* TASK:
Begin at the first line of the records below and, please, give each line again exactly until the line with "that column: the" is included.

* WORKING DATA:
Segment Open
(** X3: in the modes that pad nothing with nulls (all but [Left], [Right]
    and [FullOuter]), every output column in range is the column of one
    input, and [is_column_nullable] asks exactly that input about exactly
    that column: the left input and index [i] below the left column count,
    the right input and index [i] minus that count from there on. *)
Theorem output_column_nullability_follows_origin (n : JoinNode) (l r : AbstractLQPNode)
    (left_columns right_columns columns : list (shared_ptr Expression)) (i : ColumnID) :
  left_input n = Some l → right_input n = Some r →
  node_column_expressions l = Returns left_columns →
  node_column_expressions r = Returns right_columns →
  join_mode n ∉ [Left; Right; FullOuter] →
  column_expressions n = Returns columns →
  0 ≤ i < 2 ^ ColumnID_bits → (Z.to_nat i < length columns)%nat →
  let left_count := Z.of_nat (length left_columns) in
  if i <? left_count
  then columns !! Z.to_nat i = left_columns !! Z.to_nat i ∧
       is_column_nullable n i = node_is_column_nullable l i
  else columns !! Z.to_nat i = right_columns !! Z.to_nat (i - left_count) ∧
       is_column_nullable n i = node_is_column_nullable r (i - left_count).
Proof.
  intros Hl Hr HL HR Hmode Hcols Hi Hrange left_count.
  rewrite (column_expressions_value n l r left_columns right_columns) in Hcols by done.
  injection Hcols as <-.
  rewrite (is_column_nullable_value n l r left_columns) by done. fold left_count.
  assert (bool_decide (join_mode n ∈ [Right; FullOuter]) = false) as ->
    by (apply bool_decide_eq_false_2; intros H; apply Hmode; set_solver).
  assert (bool_decide (join_mode n ∈ [Left; FullOuter]) = false) as ->
    by (apply bool_decide_eq_false_2; intros H; apply Hmode; set_solver).
  unfold left_count in *.
  destruct (Z.ltb_spec i (Z.of_nat (length left_columns))) as [Hlt|Hge];
    (split; [|reflexivity]).
  - case_bool_decide; [reflexivity|]. apply lookup_app_l. lia.
  - case_bool_decide; [lia|].
    rewrite lookup_app_r by lia. f_equal. lia.
Qed.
Segment Closed
* ANSWER BOX:
(** X3: in the modes that pad nothing with nulls (all but [Left], [Right]
    and [FullOuter]), every output column in range is the column of one
    input, and [is_column_nullable] asks exactly that input about exactly
    that column: the left input and index [i] below the left column count,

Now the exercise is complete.